Aim of the exercise ▸ From the entries below, transcribe exactly the lines between the line holding "intros v s." and the line holding "for_each_inv; [apply heap_ext_refl | apply heap_ext_trans |].", inclusive; skip all other lines.

[Saved entries]
====

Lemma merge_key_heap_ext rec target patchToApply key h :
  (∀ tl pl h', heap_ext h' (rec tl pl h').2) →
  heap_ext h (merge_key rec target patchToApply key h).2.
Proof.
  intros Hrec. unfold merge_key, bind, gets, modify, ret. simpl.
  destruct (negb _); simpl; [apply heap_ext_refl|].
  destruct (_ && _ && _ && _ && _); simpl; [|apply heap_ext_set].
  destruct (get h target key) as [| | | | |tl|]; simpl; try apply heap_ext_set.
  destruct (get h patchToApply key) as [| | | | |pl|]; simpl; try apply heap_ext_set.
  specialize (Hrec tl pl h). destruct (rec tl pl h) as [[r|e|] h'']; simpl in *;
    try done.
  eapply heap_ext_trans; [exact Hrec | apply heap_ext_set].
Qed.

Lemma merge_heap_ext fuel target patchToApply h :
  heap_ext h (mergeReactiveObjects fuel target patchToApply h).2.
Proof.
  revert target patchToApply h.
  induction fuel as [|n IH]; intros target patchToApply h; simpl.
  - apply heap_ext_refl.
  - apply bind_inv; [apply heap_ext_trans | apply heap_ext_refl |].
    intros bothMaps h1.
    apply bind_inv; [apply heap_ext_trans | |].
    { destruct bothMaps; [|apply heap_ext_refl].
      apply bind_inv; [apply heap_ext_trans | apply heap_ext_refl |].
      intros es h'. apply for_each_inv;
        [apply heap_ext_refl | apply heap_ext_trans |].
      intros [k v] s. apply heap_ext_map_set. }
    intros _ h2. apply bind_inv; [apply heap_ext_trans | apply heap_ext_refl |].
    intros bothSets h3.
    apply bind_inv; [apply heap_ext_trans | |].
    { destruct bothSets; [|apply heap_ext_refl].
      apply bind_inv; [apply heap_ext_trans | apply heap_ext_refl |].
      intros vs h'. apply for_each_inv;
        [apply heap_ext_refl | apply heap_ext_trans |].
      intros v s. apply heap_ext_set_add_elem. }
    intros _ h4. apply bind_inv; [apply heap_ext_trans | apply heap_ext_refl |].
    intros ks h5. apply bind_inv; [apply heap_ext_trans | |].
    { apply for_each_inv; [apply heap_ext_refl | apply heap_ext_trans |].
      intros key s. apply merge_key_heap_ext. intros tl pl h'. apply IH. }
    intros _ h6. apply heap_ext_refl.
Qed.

====

Output of the exercise ▸
      intros v s. apply heap_ext_set_add_elem. }
    intros _ h4. apply bind_inv; [apply heap_ext_trans | apply heap_ext_refl |].
    intros ks h5. apply bind_inv; [apply heap_ext_trans | |].
    { apply for_each_inv; [apply heap_ext_refl | apply heap_ext_trans |].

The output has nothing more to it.